YOUR GOAL → In the data, extract each line that holds the string "started".

EXERCISE DATA →
>>>>>

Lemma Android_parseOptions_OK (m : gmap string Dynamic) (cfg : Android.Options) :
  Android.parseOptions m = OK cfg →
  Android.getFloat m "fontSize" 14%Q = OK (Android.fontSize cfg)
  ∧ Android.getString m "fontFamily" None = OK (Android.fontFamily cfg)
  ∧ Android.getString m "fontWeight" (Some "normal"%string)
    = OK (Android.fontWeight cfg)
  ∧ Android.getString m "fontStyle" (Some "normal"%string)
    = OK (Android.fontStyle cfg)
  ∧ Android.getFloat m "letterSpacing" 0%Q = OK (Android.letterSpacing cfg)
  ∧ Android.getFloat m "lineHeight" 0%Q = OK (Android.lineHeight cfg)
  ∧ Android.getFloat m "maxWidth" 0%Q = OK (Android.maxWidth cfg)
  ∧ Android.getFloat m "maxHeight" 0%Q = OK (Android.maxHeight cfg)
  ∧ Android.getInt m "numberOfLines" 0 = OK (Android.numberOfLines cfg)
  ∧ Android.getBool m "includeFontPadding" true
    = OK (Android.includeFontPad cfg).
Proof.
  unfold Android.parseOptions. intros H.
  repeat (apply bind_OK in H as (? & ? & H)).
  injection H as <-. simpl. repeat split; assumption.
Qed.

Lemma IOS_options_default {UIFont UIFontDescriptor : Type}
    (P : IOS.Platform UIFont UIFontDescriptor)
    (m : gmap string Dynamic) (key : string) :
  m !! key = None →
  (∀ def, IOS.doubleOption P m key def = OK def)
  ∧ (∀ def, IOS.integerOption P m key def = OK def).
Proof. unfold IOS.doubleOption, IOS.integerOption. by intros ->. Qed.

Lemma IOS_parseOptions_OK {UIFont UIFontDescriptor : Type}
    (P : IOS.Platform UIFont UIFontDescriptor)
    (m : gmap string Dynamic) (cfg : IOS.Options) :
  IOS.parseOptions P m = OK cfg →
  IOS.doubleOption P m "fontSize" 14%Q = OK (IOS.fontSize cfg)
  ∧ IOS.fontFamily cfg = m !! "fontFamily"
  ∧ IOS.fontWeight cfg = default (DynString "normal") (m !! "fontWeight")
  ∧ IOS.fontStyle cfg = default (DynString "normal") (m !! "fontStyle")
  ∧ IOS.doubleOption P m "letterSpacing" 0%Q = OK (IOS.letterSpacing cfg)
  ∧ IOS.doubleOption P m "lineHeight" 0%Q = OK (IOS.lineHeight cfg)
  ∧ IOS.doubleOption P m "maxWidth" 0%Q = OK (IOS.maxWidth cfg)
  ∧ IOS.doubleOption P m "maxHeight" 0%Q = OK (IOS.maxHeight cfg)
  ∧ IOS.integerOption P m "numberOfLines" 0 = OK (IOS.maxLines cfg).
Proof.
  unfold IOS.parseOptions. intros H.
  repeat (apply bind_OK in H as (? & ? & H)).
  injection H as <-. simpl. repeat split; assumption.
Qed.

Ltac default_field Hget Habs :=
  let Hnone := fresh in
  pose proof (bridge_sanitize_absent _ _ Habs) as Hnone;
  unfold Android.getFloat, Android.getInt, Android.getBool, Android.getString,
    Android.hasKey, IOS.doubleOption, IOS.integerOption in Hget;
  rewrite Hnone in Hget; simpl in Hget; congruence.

<<<<<
>>>>>

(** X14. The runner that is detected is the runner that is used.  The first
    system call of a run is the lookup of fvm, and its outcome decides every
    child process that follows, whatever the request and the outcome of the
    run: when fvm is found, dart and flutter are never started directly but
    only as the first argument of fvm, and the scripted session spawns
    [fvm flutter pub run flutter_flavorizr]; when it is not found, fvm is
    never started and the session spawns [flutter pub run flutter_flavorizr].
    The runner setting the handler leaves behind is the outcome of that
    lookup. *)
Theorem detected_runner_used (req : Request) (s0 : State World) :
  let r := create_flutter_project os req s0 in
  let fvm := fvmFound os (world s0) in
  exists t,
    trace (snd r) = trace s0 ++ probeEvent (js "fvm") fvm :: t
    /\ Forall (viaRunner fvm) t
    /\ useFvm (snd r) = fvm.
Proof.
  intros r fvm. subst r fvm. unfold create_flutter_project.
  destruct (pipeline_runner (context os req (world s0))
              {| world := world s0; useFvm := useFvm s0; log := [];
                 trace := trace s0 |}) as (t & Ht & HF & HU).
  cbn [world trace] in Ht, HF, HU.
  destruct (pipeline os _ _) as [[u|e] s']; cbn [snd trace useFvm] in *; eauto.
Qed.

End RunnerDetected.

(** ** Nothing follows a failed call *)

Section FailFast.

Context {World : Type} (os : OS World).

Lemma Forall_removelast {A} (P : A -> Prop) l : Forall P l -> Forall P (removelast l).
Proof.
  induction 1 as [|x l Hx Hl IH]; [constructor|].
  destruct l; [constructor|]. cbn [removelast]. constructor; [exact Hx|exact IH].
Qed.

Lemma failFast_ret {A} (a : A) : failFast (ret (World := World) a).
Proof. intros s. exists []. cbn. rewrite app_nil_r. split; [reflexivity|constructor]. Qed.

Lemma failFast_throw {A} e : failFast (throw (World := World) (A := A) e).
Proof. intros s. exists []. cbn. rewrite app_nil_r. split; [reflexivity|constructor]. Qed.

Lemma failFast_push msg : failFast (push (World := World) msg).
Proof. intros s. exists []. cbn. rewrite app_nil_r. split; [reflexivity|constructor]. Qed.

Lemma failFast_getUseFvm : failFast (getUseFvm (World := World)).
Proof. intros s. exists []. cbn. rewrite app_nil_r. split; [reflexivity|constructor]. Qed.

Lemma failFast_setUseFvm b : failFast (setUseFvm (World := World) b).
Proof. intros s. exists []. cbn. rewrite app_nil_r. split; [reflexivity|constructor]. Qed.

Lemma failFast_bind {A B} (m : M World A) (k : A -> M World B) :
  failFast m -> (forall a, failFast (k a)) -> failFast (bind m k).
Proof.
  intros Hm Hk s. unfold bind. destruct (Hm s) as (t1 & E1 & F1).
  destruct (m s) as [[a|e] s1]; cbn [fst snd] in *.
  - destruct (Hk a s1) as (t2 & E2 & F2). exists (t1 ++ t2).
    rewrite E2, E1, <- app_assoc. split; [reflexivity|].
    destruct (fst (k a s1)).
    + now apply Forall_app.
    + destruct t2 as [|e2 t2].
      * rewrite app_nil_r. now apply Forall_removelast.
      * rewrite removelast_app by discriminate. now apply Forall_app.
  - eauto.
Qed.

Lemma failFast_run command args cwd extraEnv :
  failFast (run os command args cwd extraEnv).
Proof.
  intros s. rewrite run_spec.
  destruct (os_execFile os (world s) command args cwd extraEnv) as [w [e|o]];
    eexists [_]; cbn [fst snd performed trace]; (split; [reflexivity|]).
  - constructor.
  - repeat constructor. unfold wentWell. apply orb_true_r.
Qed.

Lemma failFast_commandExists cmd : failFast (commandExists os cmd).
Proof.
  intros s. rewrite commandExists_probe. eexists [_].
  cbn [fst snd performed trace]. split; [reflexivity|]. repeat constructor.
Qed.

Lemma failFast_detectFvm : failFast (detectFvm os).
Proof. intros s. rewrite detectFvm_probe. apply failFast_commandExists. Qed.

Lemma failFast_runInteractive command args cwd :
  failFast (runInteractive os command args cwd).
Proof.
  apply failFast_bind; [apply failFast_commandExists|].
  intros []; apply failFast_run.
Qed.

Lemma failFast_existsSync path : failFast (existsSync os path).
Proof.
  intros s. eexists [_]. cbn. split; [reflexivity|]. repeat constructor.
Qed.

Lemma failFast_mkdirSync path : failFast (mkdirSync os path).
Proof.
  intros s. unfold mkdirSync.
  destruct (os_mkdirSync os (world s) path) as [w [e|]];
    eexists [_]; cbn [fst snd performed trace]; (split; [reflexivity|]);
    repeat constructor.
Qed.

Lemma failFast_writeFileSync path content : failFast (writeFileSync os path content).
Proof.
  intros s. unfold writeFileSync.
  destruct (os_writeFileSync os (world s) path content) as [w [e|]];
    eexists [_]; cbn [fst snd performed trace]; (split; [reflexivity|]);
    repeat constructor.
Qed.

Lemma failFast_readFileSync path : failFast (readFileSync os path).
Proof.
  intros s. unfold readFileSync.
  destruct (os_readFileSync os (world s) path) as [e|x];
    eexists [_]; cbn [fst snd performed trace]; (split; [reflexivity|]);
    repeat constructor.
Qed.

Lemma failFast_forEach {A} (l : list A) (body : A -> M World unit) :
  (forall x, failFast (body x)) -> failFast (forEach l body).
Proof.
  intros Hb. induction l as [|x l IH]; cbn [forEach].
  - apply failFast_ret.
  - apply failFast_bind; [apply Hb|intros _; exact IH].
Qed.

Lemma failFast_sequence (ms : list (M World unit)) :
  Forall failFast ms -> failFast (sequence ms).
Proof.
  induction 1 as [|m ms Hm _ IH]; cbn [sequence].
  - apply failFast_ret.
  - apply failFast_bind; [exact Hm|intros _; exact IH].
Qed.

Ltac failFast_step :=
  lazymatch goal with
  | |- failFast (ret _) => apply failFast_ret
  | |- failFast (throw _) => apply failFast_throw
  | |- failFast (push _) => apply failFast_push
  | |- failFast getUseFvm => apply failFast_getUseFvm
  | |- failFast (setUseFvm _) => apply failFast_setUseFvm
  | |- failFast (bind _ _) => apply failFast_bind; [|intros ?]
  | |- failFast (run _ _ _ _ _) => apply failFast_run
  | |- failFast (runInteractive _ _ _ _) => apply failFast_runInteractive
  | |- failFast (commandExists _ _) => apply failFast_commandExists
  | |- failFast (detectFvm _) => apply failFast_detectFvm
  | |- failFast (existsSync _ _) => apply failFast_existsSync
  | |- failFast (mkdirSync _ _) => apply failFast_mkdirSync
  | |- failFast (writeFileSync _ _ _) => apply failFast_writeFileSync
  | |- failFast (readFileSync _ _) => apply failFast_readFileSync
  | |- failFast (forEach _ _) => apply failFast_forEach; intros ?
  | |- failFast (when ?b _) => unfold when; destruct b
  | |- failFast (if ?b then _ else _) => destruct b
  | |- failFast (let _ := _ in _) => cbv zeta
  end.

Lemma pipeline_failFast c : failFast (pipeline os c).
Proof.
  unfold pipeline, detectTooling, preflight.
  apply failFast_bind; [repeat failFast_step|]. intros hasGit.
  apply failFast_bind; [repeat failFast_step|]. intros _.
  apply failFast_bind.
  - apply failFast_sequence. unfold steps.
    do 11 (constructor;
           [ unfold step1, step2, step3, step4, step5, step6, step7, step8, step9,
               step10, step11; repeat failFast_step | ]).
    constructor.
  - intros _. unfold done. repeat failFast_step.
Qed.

<<<<<

RESULT FOR THIS TASK →
    run: when fvm is found, dart and flutter are never started directly but
    never started and the session spawns [flutter pub run flutter_flavorizr].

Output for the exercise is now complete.